Modern city living has us indoors a lot. “So, go outside” you might say. But between the anxious energy pooling in the wind and the time it takes to recover, sometimes comfort means staying under one roof.
So why not bring the outdoors in? Having a personal plant oasis isn’t difficult. At The Sill, we believe plants make us happier and healthier — so we made it easier to get your boost of creativity via a dose of green.
Here’s a guide to finding your new plant, because the process should be, well, foolproof.
Lights and planning — let’s go.
Our No. 1 rule of thumb for choosing plants is to determine exactly how much natural sunlight your space gets. To keep it simple: Does your space get bright light, moderate light, or low light?
OK, it’s easy to guess, but the trick to figuring it out? Facts.
Generally, south-facing windows provide bright light, east and west-facing windows provide moderate light, and north-facing windows provide low light. And the farther away from the window you move, the less natural sunlight there will be.
After you do a little compass check, do a gut check.
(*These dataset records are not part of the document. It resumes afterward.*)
(* ===== verification/QmgrState.v ===== *)
(** The data of the queue manager (qmgr.h, src/src/qmgr), its state, and the
    state-and-error monad in which its routines are written.

    Objects live in finite maps by address.  The linked lists that thread through
    the objects are lists of addresses: QmgrList.v proves that the pointer macros
    implement the list operations used here. *)

From Stdlib Require Export SpecFloat.
From S2P Require Export Prelude.

(** ** Data *)

(** The feedback parameters of a transport; doubles are IEEE binary64. *)
Record QMGR_FEEDBACK := mk_qmgr_feedback {
  f_hysteresis : Z;
  f_base : spec_float;
  f_index : Z
}.

(** A message transport.  A linked list is the list of its objects (QmgrList.v), a
    hash table a finite map; a null pointer is [None]. *)
Record QMGR_TRANSPORT := mk_qmgr_transport {
  t_flags : Z;
  t_pending : Z;
  t_dest_concurrency_limit : Z;
  t_init_dest_concurrency : Z;
  t_rcpt_per_stack : Z;
  t_rcpt_unused : Z;
  t_refill_limit : Z;
  t_refill_delay : Z;
  t_slot_cost : Z;
  t_slot_loan : Z;
  t_slot_loan_factor : Z;
  t_min_slots : Z;
  t_queue_byname : gmap bytes nat;
  t_queue_list : list nat;
  t_job_byname : gmap bytes nat;
  t_job_list : list nat;
  t_job_bytime : list nat;
  t_job_current : option nat;
  t_job_next_unread : option nat;
  t_candidate_cache : option nat;
  t_candidate_cache_current : option nat;
  t_candidate_cache_time : Z;
  t_blocker_tag : Z;
  t_dsn : option bytes;
  t_pos_feedback : QMGR_FEEDBACK;
  t_neg_feedback : QMGR_FEEDBACK;
  t_fail_cohort_limit : Z;
  t_xport_rate_delay : Z;
  t_rate_delay : Z
}.

(** The queue of one destination. *)
Record QMGR_QUEUE := mk_qmgr_queue {
  q_dflags : Z;
  q_last_done : Z;
  q_name : bytes;
  q_todo_refcount : Z;
  q_busy_refcount : Z;
  q_window : Z;
  q_success : spec_float;
  q_failure : spec_float;
  q_fail_cohorts : spec_float;
  q_transport : nat;
  q_todo : list nat;
  q_busy : list nat;
  q_dsn : option bytes;
  q_blocker_tag : Z
}.

(** A delivery request: some recipients of one message at one destination.
    [e_stream] is [stream != 0]; recipients are numbers. *)
Record QMGR_ENTRY := mk_qmgr_entry {
  e_stream : bool;
  e_message : nat;
  e_rcpt_list : list Z;
  e_queue : nat;
  e_peer : nat
}.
Do you have to pull down the blinds to watch TV on a sunny day? That’s generally a sign of bright direct light. Is there anything blocking the window? How long does the brightest sunlight actually hit your space? Because an hour in the morning is not the same as 4 hours in the afternoon.
Most common houseplants — think snake plants, philodendrons, pothos plants, and peperomias — are native to sunny tropical environments and will prefer brighter light. That being said, many of them can tolerate moderate to low light too.
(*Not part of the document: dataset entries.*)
(** The second half of the routine, once the next-unread job is known. *)
Lemma hand_over_ok job jb tr msg next st st1 :
  jobs st1 !! job = Some jb -> transports st1 !! j_transport jb = Some tr -> messages st1 !! j_message jb = Some msg ->
  limits_eq st st1 -> conserved st st1 -> unread_step job (j_transport jb) st st1 -> rise (eq job) st st1 ->
  (forall n, next = Some n -> n <> job /\ exists nb nmsg, jobs st1 !! n = Some nb /\
     j_transport nb = j_transport jb /\ messages st1 !! j_message nb = Some nmsg) ->
  wp (let rcpt_unused := j_rcpt_limit jb - j_rcpt_count jb in
      let msg_rcpt_unused := m_rcpt_limit msg - m_rcpt_count msg in
      let rcpt_unused := if msg_rcpt_unused <? rcpt_unused then msg_rcpt_unused else rcpt_unused in
      if rcpt_unused >? 0 then
        upd_job job (fun jb => set_j_rcpt_limit (j_rcpt_limit jb - rcpt_unused) jb);;
        upd_message (j_message jb) (fun msg => set_m_rcpt_limit (m_rcpt_limit msg - rcpt_unused) msg);;
        upd_transport (j_transport jb) (fun tr => set_t_rcpt_unused (t_rcpt_unused tr + rcpt_unused) tr);;
        match next with
        | Some next =>
            tr ← get_transport (j_transport jb);
            let rcpt_unused := t_rcpt_unused tr in
            if rcpt_unused >? 0 then
              nb ← get_job next;
              upd_job next (fun jb => set_j_rcpt_limit (j_rcpt_limit jb + rcpt_unused) jb);;
              upd_message (j_message nb) (fun msg => set_m_rcpt_limit (m_rcpt_limit msg + rcpt_unused) msg);;
              upd_transport (j_transport jb) (set_t_rcpt_unused 0)
            else mret tt
        | None => mret tt
        end
      else mret tt) st1 (fun _ st' => limits_moved job jb msg st st').
Proof.
  intros Hj Ht Hm Hle Hc Hu Hr Hnext. cbv zeta.
  set (d := if m_rcpt_limit msg - m_rcpt_count msg <? j_rcpt_limit jb - j_rcpt_count jb then _ else _).
  assert (Hd : unused_slots jb msg = Z.max 0 d).
  { unfold unused_slots, d. case_match; lia. }
  rewrite Z.gtb_ltb. apply wp_if; intros Hpos.
  2:{ apply wp_ret. split_and!; [done..|]. exists jb. split; [done|]. lia. }
  apply wp_bind, (wp_upd_job _ _ _ jb); [done|].
  apply wp_bind, (wp_upd_message _ _ _ msg); [done|]. apply wp_bind, (wp_upd_transport _ _ _ tr); [done|].
  assert (Hback : put_transport (j_transport jb) (set_t_rcpt_unused (t_rcpt_unused tr + d) tr)
     (put_message (j_message jb) (set_m_rcpt_limit (m_rcpt_limit msg - d) msg)
        (put_job job (set_j_rcpt_limit (j_rcpt_limit jb - d) jb) st1)) = lend job (- d) jb tr msg st1).
  { unfold lend. replace (t_rcpt_unused tr - - d) with (t_rcpt_unused tr + d) by lia. done. }
  rewrite Hback. set (st2 := lend job (- d) jb tr msg st1).
  assert (Hle2 : limits_eq st st2) by (etrans; [exact Hle|by apply lend_limits]).
  assert (Hc2 : conserved st st2) by (etrans; [exact Hc|by apply lend_conserved]).
  assert (Hu2 : unread_step job (j_transport jb) st st2) by (by apply unread_step_lend).
  assert (Hr2 : rise (eq job) st st2) by (etrans; [exact Hr|apply rise_lend; [done|done|by left|lia]]).
  assert (Hj2 : jobs st2 !! job = Some (set_j_rcpt_limit (j_rcpt_limit jb + - d) jb)).
  { unfold st2. by rewrite lend_job, decide_True. }
  assert (Hdone : limits_moved job jb msg st st2).
  { split_and!; [done..|]. eexists. split; [exact Hj2|]. cbn. lia. }
  destruct next as [n|]; [|by apply wp_ret].
  assert (Ht2 : transports st2 !! j_transport jb = Some (set_t_rcpt_unused (t_rcpt_unused tr - - d) tr)).
  { unfold st2. by rewrite lend_transport, decide_True. }
  set (tr2 := set_t_rcpt_unused (t_rcpt_unused tr - - d) tr) in *.
  apply wp_bind, (wp_get_transport _ _ tr2); [done|]. rewrite Z.gtb_ltb. apply wp_if; intros Hpool; [|by apply wp_ret].
  destruct (Hnext n eq_refl) as (Hnj & nb & nmsg & Hn & Hnt & Hnm).
  assert (Hn2 : jobs st2 !! n = Some nb) by (unfold st2; by rewrite lend_job, decide_False).
  assert (Hnm2 : exists nmsg2, messages st2 !! j_message nb = Some nmsg2).
  { unfold st2. rewrite lend_message. case_decide; by eexists. }
  destruct Hnm2 as [nmsg2 Hnm2].
  apply wp_bind, (wp_get_job _ _ nb); [done|]. apply wp_bind, (wp_upd_job _ _ _ nb); [done|].
  apply wp_bind, (wp_upd_message _ _ _ nmsg2); [done|]. apply (wp_upd_transport _ _ _ tr2); [done|].
  assert (Hgive : put_transport (j_transport jb) (set_t_rcpt_unused 0 tr2)
     (put_message (j_message nb) (set_m_rcpt_limit (m_rcpt_limit nmsg2 + t_rcpt_unused tr2) nmsg2)
        (put_job n (set_j_rcpt_limit (j_rcpt_limit nb + t_rcpt_unused tr2) nb) st2))
     = lend n (t_rcpt_unused tr2) nb tr2 nmsg2 st2).
  { unfold lend. rewrite Z.sub_diag, Hnt. done. }
  rewrite Hgive. rewrite <- Hnt in Ht2.
  split_and!; [etrans; [exact Hle2|by apply lend_limits]|etrans; [exact Hc2|by apply lend_conserved]
              |by apply unread_step_lend|etrans; [exact Hr2|apply rise_lend; [done|done|right; lia|lia]]|].
  eexists. rewrite lend_job, decide_False by done. split; [exact Hj2|]. cbn. lia.
Qed.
When it comes to these tropical houseplants, you’ll want to protect them from super-intense direct sun. They enjoy that brighter light but don’t want to be scorched! If the summer sun streaming through your window is intense enough to burn your skin, it can certainly be too much for your plant’s leaves.
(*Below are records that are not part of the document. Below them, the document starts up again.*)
(* ===== verification/QmgrLink.v ===== *)
(** Linking and obtaining jobs: qmgr_job_link(), qmgr_job_create() and
    qmgr_job_obtain() of qmgr_job.c (src/src/qmgr) are correct. *)

From S2P Require Export QmgrSched.

(** ** The traversals *)

Lemma before_after_mid x l1 l2 : x ∉ l1 -> before x (l1 ++ x :: l2) = l1 /\ after x (l1 ++ x :: l2) = l2.
Proof.
  induction l1 as [|y l1 IH]; cbn; intros Hx; [by rewrite !decide_True|].
  apply not_elem_of_cons in Hx as [Hn Hx]. rewrite !decide_False by congruence.
  destruct (IH Hx) as [-> ->]. done.
Qed.

(** Linking after the last object of the first part. *)
Lemma list_link_split job l1 l2 : NoDup (l1 ++ l2) -> list_link (last l1) job (l1 ++ l2) = l1 ++ job :: l2.
Proof.
  induction l1 as [|p l1 _] using rev_ind; [done|]. intros Hnd. rewrite last_snoc.
  rewrite <- app_assoc in *. cbn in *. apply NoDup_app in Hnd as (_ & Hd & _).
  assert (Hp : p ∉ l1) by (intros Hp; apply (Hd p Hp); by left).
  unfold list_link. rewrite decide_True by (apply elem_of_app; right; by left).
  destruct (before_after_mid p l1 l2 Hp) as [-> ->]. by rewrite <- app_assoc.
Qed.

Lemma last_reverse_head (l : list nat) : last (reverse l) = head l.
Proof. destruct l as [|x l]; [done|]. by rewrite reverse_cons, last_snoc. Qed.

Section scans.
Context (st : qmgr) (queued_time : Z).

Definition readable (l : list nat) : Prop := forall x, x ∈ l -> exists xb xmsg,
  jobs st !! x = Some xb /\ messages st !! j_message xb = Some xmsg.

Lemma qtime_eq x xb xmsg : jobs st !! x = Some xb -> messages st !! j_message xb = Some xmsg ->
  qtime st x = m_queued_time xmsg.
Proof using Type. intros Hx Hm. unfold qtime. by rewrite Hx, Hm. Qed.

(** The scan of the time list stops where the job belongs. *)
Lemma bytime_scan_ok rl unread : readable rl ->
  wp (job_bytime_scan queued_time rl unread) st (fun r st' => st' = st /\ (r.2 = unread \/ r.2 = None) /\
    exists r1 r2, rl = r1 ++ r2 /\ r.1 = head r2 /\ Forall (fun x => queued_time < qtime st x) r1 /\
      forall x, head r2 = Some x -> qtime st x <= queued_time).
Proof using Type.
  revert unread. induction rl as [|x rl IH]; intros unread Hr; cbn [job_bytime_scan].
  - apply wp_ret. split_and!; [done|by left|]. exists [], []. by split_and!.
  - destruct (Hr x) as (xb & xmsg & Hx & Hm); [by left|]. apply wp_bind, (wp_get_job _ _ xb); [done|].
    apply wp_bind, (wp_get_message _ _ xmsg); [done|]. pose proof (qtime_eq _ _ _ Hx Hm) as Hq.
    apply wp_if; intros Hd; zb.
    + apply wp_ret. split_and!; [done|by left|]. exists [], (x :: rl). split_and!; [done..|]. intros y [= <-]. lia.
    + eapply wp_mono; [apply IH; intros y Hy; apply Hr; by right|].
      intros [p u] st' (-> & Hu & r1 & r2 & -> & Hp & Hall & Hh). split_and!; [done| |].
      * cbn in *. destruct Hu as [-> | ->]; [|by right]. case_decide; [by right|by left].
      * exists (x :: r1), r2. split_and!; [done|done| |done]. constructor; [lia|done].
Qed.

Lemma list_scan_ok rl current : readable rl ->
  wp (job_list_scan queued_time rl current) st (fun r st' => st' = st /\ (r.2 = current \/ r.2 = None) /\
    forall p, r.1 = Some p -> p ∈ rl).
Proof using Type.
  revert current. induction rl as [|x rl IH]; intros current Hr; cbn [job_list_scan].
  - apply wp_ret. by split_and!; [|left|].
  - destruct (Hr x) as (xb & xmsg & Hx & Hm); [by left|]. apply wp_bind, (wp_get_job _ _ xb); [done|].
    apply wp_bind, (wp_get_message _ _ xmsg); [done|].
    assert (Hrest : wp (job_list_scan queued_time rl (if decide (current = Some x) then None else current)) st
      (fun r st' => st' = st /\ (r.2 = current \/ r.2 = None) /\ forall p, r.1 = Some p -> p ∈ x :: rl)).
    { eapply wp_mono; [apply IH; intros y Hy; apply Hr; by right|].
      intros [p u] st' (-> & Hu & Hp). split_and!; [done| |intros q Hq; right; by apply Hp].
      cbn in *. destruct Hu as [-> | ->]; [|by right]. case_decide; [by right|by left]. }
    apply wp_decide; intros _; [|done]. apply wp_if; intros _; [|done].
    apply wp_ret. split_and!; [done|by left|]. intros p [= ->]. by left.
Qed.
End scans.

(** ** Well-formedness of the steps *)

Lemma wf_lend j d jb tr msg st :
  jobs st !! j = Some jb -> transports st !! j_transport jb = Some tr -> messages st !! j_message jb = Some msg ->
  wf st -> wf (lend j d jb tr msg st).
Proof.
  intros Hj Ht Hm [Hwf Hcur Hcache]. pose proof (lend_limits j d jb tr msg st Hj Ht Hm) as Hle. split.
  - by apply (wf_core_shape st); [apply limits_shape|].
  - intros t tr'. rewrite lend_transport. case_decide; [intros [= <-]; subst; by apply (Hcur _ _ Ht)|apply Hcur].
  - by eapply limits_cache.
Qed.

(** A transport with other cursors into the same lists. *)
Lemma wf_put_cursors st t tr tr' :
  transports st !! t = Some tr -> tshape tr' = tshape tr -> t_candidate_cache tr' = t_candidate_cache tr ->
  t_candidate_cache_current tr' = t_candidate_cache_current tr \/ t_candidate_cache_current tr' = None ->
  (forall j, t_job_current tr' = Some j -> j ∈ t_job_list tr) ->
  (forall j, t_job_next_unread tr' = Some j -> j ∈ t_job_list tr) ->
  wf st -> wf (put_transport t tr' st).
Proof.
  intros Ht Hs Hk Hcc Hj Hu [Hwf Hcur Hcache]. assert (El : t_job_list tr' = t_job_list tr) by (by injection Hs). split.
  - by apply (wf_core_shape st); [apply (shape_put_transport _ _ tr)|].
  - intros x trx. cbn. rewrite lookup_insert_dec. case_decide; [|apply Hcur]. intros [= <-]. by rewrite El.
  - intros x trx Hn. cbn. rewrite lookup_insert_dec. case_decide; [|by apply Hcache].
    intros [= <-]. subst x. intros c k Hc Hk'. rewrite El. rewrite Hk in Hk'. destruct Hcc as [Hcc|Hcc]; [|congruence].
    rewrite Hcc in Hc. by apply (Hcache _ _ Hn Ht).
Qed.

(** The lists with the job on them. *)
Definition linked_transport (list_prev : option nat) (prev : option nat) (job : nat) (tr : QMGR_TRANSPORT) :=
  set_t_job_bytime (list_link prev job (t_job_bytime tr)) (set_t_job_list (list_link list_prev job (t_job_list tr)) tr).

Lemma sorted_insert st (qt : Z) job l1 l2 :
  StronglySorted (by_time st) (l1 ++ l2) -> qtime st job = qt ->
  (forall x, last l1 = Some x -> qtime st x <= qt) -> Forall (fun x => qt < qtime st x) l2 ->
  StronglySorted (by_time st) (l1 ++ job :: l2).
Proof.
  intros Hs Hq Hlast Hl2. apply StronglySorted_app in Hs as (H12 & H1 & H2). apply StronglySorted_app.
  rewrite Forall_forall in Hl2. split_and!; [|done|constructor; [done|]].
  - intros a b Ha [->|Hb]%elem_of_cons; [|by apply H12]. unfold by_time. rewrite Hq.
    induction l1 as [|p l1 _] using rev_ind; [by apply not_elem_of_nil in Ha|].
    rewrite last_snoc in Hlast. specialize (Hlast p eq_refl).
    apply elem_of_app in Ha as [Ha|Ha%list_elem_of_singleton]; [|by subst].
    apply StronglySorted_app in H1 as (H1 & _). specialize (H1 a p Ha). unfold by_time in H1.
    etrans; [apply H1; by left|done].
  - rewrite Forall_forall. intros b Hb. specialize (Hl2 b Hb). unfold by_time. lia.
Qed.

Lemma wf_linked st job jb tr lp l1 l2 :
  wf st -> jobs st !! job = Some jb -> transports st !! j_transport jb = Some tr -> j_stack_level jb < 0 ->
  t_job_bytime tr = l1 ++ l2 -> StronglySorted (by_time st) (l1 ++ job :: l2) ->
  (forall p, lp = Some p -> p ∈ t_job_list tr) ->
  wf (put_transport (j_transport jb) (linked_transport lp (last l1) job tr) (put_job job (set_j_stack_level 0 jb) st)).
Proof.
  intros [Hwf Hcur Hcache] Hj Ht Hl Hb Hs Hlp.
  destruct (off_list_alone _ _ _ Hwf Hj Hl) as [Hpar Hch]. destruct (wf_lists _ Hwf _ _ Ht) as (Hnd & Hperm & Hin).
  assert (Hjn : job ∉ t_job_list tr) by (rewrite Hin; intros (? & ? & _ & ?); simplify_eq; lia).
  pose proof (list_link_perm lp job _ Hlp) as Hp.
  assert (Hbt : t_job_bytime (linked_transport lp (last l1) job tr) = l1 ++ job :: l2).
  { unfold linked_transport. cbn. rewrite Hb. apply list_link_split. rewrite <- Hb. by rewrite Hperm. }
  split.
  - apply (wf_core_set_level st job jb tr); [done..|lia|done| | | |]; rewrite ?Hbt; cbn.
    + rewrite Hp. by constructor.
    + rewrite Hp. rewrite <- Permutation_middle. constructor. by rewrite <- Hb.
    + done.
    + intros i. rewrite Hp, elem_of_cons. split; [|naive_solver].
      intros [->|Hi]; [by left|]. right. split; [by intros ->|done].
  - intros x trx. cbn. rewrite lookup_insert_dec. case_decide; [|apply Hcur]. intros [= <-]. cbn.
    destruct (Hcur _ _ Ht) as [H1 H2]. split; intros i Hi; rewrite Hp; right; auto.
  - intros x trx Hn. cbn. rewrite lookup_insert_dec.
    assert (Hk : forall k kb, jobs st !! k = Some kb -> j_stack_children kb = [] ->
      exists kb', jobs (put_transport (j_transport jb) (linked_transport lp (last l1) job tr) (put_job job (set_j_stack_level 0 jb) st)) !! k
        = Some kb' /\ j_stack_children kb' = []).
    { intros k kb Hk Hkc. rewrite put_job_lookup. case_decide; [subst; by eexists|by exists kb]. }
    case_decide.
    + intros [= <-]. subst x. intros c k Hc Hkk. cbn in *. destruct (Hcache _ _ Hn Ht c k Hc Hkk) as (H1 & H2 & kb & H3 & H4).
      split_and!; [done|rewrite Hp; by right|by eapply Hk].
    + intros Hx c k Hc Hkk. destruct (Hcache _ _ Hn Hx c k Hc Hkk) as (H1 & H2 & kb & H3 & H4).
      split_and!; [done..|by eapply Hk].
Qed.

Lemma static_put_transport st t tr tr' :
  transports st !! t = Some tr -> tstatic tr' = tstatic tr -> static st (put_transport t tr' st).
Proof. intros Ht Hs. split; [|done..]. intros x. by apply (insert_view _ _ _ tr). Qed.

(** What the scheduler promises after a step, besides well-formedness. *)
Definition kept (st st' : qmgr) : Prop := wf st' /\ conserved st st' /\ static st st'.

Lemma kept_trans s1 s2 s3 : kept s1 s2 -> kept s2 s3 -> kept s1 s3.
Proof. intros (_ & C1 & S1) (W2 & C2 & S2). split_and!; [done|by etrans|by etrans]. Qed.

Lemma kept_lend j d jb tr msg st :
  jobs st !! j = Some jb -> transports st !! j_transport jb = Some tr -> messages st !! j_message jb = Some msg ->
  wf st -> kept st (lend j d jb tr msg st).
Proof.
  intros Hj Ht Hm Hwf. split_and!; [by apply wf_lend|by apply lend_conserved|by apply limits_static, lend_limits].
Qed.

Lemma kept_put_cursors st t tr tr' :
  transports st !! t = Some tr -> tshape tr' = tshape tr -> tstatic tr' = tstatic tr ->
  t_rcpt_unused tr' = t_rcpt_unused tr -> t_candidate_cache tr' = t_candidate_cache tr ->
  t_candidate_cache_current tr' = t_candidate_cache_current tr \/ t_candidate_cache_current tr' = None ->
  (forall j, t_job_current tr' = Some j -> j ∈ t_job_list tr) ->
  (forall j, t_job_next_unread tr' = Some j -> j ∈ t_job_list tr) ->
  wf st -> kept st (put_transport t tr' st).
Proof.
  intros Ht Hs Hst Hu Hk Hcc Hj Hn Hwf.
  split_and!; [by apply (wf_put_cursors st t tr)|by apply (conserved_put_transport _ _ tr)|by apply (static_put_transport _ _ tr)].
Qed.

Lemma kept_move_limits job jb msg st :
  wf st -> jobs st !! job = Some jb -> messages st !! j_message jb = Some msg ->
  wp (qmgr_job_move_limits job) st (fun _ st' => kept st st' /\ limits_eq st st').
Proof.
  intros [Hwf Hcur Hcache] Hj Hm. eapply wp_mono; [by apply (move_limits_ok job jb msg)|].
  intros ? st' (Hle & Hc & Hu & _). split; [|done]. split_and!; [split|done|by apply limits_static].
  - by apply (wf_core_shape st); [apply limits_shape|].
  - by eapply limits_cursors.
  - by eapply limits_cache.
Qed.

(** Lending the whole pool to a job, as qmgr_job_link() does. *)
Lemma lend_pool_ok job jb tr msg st (Q : unit -> qmgr -> Prop) :
  wf st -> jobs st !! job = Some jb -> transports st !! j_transport jb = Some tr ->
  messages st !! j_message jb = Some msg ->
  (forall st', kept st st' -> limits_eq st st' -> Q tt st') ->
  wp (if t_rcpt_unused tr >? 0 then
        upd_job job (fun jb => set_j_rcpt_limit (j_rcpt_limit jb + t_rcpt_unused tr) jb);;
        upd_message (j_message jb) (fun msg => set_m_rcpt_limit (m_rcpt_limit msg + t_rcpt_unused tr) msg);;
        upd_transport (j_transport jb) (set_t_rcpt_unused 0)
      else mret tt) st Q.
Proof.
  intros Hwf Hj Ht Hm HQ. apply wp_if; intros _; [|by apply wp_ret, HQ].
  apply wp_bind, (wp_upd_job _ _ _ jb); [done|]. apply wp_bind, (wp_upd_message _ _ _ msg); [done|].
  apply (wp_upd_transport _ _ _ tr); [done|].
  match goal with |- Q tt ?s => assert (E : s = lend job (t_rcpt_unused tr) jb tr msg st) end.
  { unfold lend. by rewrite Z.sub_diag. }
  rewrite E. apply HQ; [by apply kept_lend|by apply lend_limits].
Qed.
To protect your tropical, leafy plants from burning — if they’re in front of a window that receives bright direct light — move them a foot or two farther into the room.
Don’t fret, though, if you’re lucky enough to have ample bright light in your space. Succulents and cacti, which are native to desert environments, won’t mind that intense sun.
Contrary to popular belief, most common houseplants don’t require all that much of your time to survive. They do most of the work themselves but will depend on you for watering, and maybe pruning every month or two.
But there’s also no shame in being honest with yourself about how much time you can dedicate.
Before agreeing to some plant love, consider your weekly work schedule, how often you travel, and your general availability. It’s like a relationship style: Casual? Committed? Convenience?
If your general forgetfulness or hectic work schedule is what stands in the way of plant ownership, don’t worry — some plants are skilled at tolerating a little absence.
Got bright light streaming in while you’re away? Stick to succulents, like haworthia, aloe vera, or echeveria, which have adapted in many different ways to dry climates where rain is sparse.
If you have moderate to lower light, go with a snake plant or ZZ plant. These varieties can tolerate a few weeks without water.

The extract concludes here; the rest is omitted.